*** Block opens ***

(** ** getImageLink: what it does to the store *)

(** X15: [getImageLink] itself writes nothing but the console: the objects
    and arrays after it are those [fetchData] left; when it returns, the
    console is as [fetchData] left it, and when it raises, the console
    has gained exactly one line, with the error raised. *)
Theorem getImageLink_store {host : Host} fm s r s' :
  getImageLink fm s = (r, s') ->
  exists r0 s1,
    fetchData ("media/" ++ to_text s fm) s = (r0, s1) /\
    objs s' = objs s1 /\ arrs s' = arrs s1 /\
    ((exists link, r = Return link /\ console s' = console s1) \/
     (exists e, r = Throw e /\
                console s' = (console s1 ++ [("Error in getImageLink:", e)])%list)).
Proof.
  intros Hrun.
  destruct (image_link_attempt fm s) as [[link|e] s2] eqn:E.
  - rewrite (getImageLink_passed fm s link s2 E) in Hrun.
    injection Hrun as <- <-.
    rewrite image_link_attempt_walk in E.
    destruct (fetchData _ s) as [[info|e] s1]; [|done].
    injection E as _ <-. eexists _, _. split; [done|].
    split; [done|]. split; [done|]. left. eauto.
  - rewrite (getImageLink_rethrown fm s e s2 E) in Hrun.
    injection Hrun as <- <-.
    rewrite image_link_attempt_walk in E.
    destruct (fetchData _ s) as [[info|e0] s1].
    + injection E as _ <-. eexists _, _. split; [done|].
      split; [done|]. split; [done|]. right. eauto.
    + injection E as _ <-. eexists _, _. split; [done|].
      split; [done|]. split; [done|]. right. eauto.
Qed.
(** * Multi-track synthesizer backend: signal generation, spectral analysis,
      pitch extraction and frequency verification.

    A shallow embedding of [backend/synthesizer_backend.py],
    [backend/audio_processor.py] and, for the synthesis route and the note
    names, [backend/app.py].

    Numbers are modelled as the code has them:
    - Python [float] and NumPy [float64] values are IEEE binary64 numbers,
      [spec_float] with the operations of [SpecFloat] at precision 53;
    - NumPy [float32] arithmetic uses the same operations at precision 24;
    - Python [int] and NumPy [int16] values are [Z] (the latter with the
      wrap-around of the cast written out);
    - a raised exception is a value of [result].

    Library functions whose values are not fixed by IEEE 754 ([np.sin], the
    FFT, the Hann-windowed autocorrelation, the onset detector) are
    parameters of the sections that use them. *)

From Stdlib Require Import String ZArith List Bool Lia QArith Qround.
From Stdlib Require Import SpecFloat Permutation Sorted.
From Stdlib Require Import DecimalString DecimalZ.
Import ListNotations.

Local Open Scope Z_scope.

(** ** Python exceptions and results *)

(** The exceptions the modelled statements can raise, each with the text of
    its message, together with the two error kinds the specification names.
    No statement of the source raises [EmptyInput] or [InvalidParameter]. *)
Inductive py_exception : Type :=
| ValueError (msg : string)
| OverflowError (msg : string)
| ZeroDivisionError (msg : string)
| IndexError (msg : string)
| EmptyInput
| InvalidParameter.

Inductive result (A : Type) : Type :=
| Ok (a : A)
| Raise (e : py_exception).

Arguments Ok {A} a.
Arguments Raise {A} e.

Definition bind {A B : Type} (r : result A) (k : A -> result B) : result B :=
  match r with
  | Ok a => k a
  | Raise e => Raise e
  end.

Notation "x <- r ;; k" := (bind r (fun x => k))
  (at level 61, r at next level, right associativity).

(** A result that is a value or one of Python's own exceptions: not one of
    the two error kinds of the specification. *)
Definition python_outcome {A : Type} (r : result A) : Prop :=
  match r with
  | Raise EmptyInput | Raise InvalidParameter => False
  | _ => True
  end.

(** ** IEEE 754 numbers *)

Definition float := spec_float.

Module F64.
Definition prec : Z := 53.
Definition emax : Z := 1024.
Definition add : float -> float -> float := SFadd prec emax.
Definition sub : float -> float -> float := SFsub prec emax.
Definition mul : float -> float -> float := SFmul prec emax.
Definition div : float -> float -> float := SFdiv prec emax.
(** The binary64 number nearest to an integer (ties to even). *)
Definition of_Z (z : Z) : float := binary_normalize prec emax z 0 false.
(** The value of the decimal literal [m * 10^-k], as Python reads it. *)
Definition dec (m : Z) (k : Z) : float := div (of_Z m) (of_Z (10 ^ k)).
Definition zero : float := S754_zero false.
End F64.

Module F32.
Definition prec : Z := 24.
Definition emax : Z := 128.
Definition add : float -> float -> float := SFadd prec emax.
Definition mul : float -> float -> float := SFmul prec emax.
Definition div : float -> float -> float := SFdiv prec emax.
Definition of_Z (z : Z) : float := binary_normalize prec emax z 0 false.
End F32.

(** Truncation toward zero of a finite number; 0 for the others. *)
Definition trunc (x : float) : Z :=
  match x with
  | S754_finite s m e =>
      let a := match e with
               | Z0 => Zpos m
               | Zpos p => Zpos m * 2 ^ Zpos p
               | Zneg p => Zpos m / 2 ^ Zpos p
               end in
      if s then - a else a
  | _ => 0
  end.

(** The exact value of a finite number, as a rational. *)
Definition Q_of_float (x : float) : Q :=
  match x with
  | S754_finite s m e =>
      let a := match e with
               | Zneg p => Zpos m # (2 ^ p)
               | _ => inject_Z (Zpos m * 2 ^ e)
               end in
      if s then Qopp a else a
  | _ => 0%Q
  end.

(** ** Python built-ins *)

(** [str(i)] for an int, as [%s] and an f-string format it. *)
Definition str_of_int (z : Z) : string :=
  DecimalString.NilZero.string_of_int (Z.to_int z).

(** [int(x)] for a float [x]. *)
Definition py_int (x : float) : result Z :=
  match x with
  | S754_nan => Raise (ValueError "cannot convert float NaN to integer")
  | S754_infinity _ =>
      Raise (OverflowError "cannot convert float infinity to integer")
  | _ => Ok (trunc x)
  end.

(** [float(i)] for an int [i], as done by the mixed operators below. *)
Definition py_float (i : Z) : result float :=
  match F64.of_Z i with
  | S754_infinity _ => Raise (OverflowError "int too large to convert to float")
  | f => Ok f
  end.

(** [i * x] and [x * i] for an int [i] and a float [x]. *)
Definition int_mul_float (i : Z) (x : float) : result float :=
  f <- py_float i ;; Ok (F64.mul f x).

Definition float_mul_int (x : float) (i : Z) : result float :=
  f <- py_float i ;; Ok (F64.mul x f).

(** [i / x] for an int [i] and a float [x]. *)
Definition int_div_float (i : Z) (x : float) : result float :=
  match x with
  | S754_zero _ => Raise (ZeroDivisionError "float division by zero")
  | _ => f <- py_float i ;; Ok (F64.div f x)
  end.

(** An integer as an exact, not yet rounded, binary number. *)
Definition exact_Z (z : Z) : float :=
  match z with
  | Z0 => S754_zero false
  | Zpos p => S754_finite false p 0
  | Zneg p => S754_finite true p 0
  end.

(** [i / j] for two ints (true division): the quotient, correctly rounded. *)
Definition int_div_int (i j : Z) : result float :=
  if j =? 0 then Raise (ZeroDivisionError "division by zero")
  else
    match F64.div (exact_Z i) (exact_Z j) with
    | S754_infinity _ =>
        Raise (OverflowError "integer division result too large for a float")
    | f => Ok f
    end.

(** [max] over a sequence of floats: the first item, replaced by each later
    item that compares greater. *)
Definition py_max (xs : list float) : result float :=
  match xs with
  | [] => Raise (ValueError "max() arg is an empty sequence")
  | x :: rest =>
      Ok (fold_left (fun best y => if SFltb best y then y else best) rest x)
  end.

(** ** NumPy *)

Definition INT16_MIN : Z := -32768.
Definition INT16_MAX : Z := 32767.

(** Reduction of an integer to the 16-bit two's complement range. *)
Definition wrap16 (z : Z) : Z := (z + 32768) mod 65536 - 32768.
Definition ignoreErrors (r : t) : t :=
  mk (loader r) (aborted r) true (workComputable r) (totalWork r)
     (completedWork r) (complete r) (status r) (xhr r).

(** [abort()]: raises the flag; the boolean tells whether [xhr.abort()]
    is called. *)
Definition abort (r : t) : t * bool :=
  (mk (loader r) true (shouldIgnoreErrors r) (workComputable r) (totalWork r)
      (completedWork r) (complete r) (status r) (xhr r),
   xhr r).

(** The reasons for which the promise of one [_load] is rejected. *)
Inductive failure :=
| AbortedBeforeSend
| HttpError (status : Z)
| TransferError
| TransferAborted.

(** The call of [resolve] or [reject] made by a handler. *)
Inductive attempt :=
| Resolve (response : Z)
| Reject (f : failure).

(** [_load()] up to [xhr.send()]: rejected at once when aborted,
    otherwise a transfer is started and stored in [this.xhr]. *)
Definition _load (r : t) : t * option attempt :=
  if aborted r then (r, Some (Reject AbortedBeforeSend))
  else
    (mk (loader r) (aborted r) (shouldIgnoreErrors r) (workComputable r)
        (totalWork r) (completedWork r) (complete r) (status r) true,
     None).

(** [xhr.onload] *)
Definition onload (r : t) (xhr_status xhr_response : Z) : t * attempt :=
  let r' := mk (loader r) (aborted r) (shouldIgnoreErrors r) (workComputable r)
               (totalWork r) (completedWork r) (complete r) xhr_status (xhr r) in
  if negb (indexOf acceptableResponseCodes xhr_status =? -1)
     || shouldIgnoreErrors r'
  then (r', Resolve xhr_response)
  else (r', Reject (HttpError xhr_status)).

*** Block closes ***

### Your task
In the entries above, the lines from the one bearing "match xs with" up to and including the one bearing "Definition INT16_MAX : Z := 32767." should be transcribed exactly; no other line is wanted.

### Answer section
  match xs with
  | [] => Raise (ValueError "max() arg is an empty sequence")
  | x :: rest =>
      Ok (fold_left (fun best y => if SFltb best y then y else best) rest x)
  end.

(** ** NumPy *)

Definition INT16_MIN : Z := -32768.
Definition INT16_MAX : Z := 32767.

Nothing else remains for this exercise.